= Problem requirements =
How many lines in the records below contain the word "auto"? Reply with the number alone.

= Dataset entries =
>>>>>

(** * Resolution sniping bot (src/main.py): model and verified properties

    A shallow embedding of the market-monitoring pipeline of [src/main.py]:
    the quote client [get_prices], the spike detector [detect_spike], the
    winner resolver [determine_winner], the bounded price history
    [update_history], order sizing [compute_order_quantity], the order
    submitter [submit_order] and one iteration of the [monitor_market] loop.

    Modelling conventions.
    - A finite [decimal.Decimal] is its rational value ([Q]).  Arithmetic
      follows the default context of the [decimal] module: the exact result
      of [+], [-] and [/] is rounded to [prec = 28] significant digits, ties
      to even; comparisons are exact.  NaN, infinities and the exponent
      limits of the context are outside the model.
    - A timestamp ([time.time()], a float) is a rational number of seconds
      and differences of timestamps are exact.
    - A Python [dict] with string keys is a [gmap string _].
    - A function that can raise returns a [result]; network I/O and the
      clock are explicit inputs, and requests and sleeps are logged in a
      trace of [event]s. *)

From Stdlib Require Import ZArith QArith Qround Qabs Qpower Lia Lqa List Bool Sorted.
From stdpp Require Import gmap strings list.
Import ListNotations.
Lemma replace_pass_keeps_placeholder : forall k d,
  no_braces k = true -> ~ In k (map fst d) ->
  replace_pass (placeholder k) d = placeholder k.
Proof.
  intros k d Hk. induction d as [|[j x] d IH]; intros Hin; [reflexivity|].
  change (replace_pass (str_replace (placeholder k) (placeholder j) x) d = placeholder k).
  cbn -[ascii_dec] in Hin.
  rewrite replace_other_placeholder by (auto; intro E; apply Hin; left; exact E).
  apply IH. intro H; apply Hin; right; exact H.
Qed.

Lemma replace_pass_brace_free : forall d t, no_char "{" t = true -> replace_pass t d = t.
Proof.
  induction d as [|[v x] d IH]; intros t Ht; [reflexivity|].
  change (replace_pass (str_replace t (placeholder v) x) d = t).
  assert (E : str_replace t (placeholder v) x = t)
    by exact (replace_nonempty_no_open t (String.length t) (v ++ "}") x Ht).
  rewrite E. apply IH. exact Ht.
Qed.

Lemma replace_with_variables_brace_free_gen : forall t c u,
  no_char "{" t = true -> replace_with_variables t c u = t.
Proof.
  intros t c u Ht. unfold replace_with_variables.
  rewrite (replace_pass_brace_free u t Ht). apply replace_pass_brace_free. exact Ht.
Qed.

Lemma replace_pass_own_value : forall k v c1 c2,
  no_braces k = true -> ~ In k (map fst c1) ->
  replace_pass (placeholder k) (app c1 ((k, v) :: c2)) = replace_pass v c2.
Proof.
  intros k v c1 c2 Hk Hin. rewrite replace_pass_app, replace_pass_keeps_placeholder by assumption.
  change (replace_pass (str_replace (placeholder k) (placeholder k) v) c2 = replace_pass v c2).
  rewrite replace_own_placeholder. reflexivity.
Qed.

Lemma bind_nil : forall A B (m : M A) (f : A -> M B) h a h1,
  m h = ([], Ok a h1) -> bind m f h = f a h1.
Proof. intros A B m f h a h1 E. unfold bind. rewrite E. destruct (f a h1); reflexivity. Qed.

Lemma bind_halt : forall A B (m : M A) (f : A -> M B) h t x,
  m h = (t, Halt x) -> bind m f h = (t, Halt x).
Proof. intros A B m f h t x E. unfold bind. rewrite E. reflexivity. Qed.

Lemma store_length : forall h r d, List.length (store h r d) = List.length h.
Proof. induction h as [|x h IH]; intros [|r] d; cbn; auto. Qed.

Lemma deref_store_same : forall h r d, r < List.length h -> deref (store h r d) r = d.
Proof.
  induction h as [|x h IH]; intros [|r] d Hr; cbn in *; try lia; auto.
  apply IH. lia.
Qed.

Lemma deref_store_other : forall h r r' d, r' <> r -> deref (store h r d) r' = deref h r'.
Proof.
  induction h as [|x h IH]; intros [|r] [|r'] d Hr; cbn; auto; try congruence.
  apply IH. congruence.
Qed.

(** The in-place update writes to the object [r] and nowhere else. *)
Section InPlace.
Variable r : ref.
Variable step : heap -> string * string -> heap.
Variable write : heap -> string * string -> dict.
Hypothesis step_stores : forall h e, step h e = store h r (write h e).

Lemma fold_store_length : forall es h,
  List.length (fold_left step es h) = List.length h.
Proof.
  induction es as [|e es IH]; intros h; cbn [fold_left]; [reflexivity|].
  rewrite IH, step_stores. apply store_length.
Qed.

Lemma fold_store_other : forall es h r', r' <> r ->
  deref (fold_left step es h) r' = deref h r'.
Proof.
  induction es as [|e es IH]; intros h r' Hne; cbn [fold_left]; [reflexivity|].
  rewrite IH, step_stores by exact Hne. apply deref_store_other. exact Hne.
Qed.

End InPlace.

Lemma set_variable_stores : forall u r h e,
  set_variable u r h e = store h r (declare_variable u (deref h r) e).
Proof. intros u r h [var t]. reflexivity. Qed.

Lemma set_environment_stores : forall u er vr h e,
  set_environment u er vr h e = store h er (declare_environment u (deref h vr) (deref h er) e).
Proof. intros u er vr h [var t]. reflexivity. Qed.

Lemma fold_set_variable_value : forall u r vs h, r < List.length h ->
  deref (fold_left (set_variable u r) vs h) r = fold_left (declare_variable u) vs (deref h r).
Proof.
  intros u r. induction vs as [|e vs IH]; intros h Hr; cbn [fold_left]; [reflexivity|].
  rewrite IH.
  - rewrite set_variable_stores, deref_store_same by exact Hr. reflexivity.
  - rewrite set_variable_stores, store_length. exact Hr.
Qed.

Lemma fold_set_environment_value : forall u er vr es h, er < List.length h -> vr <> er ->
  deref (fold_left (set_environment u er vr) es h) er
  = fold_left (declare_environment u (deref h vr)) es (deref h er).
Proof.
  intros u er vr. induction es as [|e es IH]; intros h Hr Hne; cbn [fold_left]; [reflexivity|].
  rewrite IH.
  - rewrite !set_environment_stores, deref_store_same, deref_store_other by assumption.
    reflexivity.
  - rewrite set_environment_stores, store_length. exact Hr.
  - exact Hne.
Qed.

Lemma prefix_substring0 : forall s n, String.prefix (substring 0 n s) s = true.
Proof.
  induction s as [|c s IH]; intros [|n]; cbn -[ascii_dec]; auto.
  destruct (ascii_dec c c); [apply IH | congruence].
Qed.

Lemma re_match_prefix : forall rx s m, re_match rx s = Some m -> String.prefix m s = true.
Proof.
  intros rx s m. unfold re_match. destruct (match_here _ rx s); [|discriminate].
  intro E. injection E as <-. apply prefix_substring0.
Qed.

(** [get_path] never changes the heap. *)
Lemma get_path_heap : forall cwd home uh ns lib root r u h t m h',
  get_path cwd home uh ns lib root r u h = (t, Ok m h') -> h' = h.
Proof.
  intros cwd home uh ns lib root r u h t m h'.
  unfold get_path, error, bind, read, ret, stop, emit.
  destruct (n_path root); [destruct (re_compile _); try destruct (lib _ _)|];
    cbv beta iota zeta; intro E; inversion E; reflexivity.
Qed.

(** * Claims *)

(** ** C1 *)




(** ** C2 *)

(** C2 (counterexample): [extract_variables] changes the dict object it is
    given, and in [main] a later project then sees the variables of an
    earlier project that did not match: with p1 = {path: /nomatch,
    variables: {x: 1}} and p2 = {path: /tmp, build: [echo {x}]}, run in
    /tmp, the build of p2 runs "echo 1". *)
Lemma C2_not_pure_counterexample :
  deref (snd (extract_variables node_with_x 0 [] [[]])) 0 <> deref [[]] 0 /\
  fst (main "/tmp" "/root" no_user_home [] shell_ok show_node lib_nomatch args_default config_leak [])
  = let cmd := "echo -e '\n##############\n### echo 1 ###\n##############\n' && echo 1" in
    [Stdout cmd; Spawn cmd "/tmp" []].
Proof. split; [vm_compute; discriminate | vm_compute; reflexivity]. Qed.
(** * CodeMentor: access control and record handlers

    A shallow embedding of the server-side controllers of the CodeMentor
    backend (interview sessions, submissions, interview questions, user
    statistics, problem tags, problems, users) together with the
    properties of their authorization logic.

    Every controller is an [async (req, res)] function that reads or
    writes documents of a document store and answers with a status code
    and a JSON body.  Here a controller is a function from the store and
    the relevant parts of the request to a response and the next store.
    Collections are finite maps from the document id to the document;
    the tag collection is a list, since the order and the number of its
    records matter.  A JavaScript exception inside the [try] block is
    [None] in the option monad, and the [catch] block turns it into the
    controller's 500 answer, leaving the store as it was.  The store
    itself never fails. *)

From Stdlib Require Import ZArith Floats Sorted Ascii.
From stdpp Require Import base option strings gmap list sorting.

<<<<<

= The completed task =
5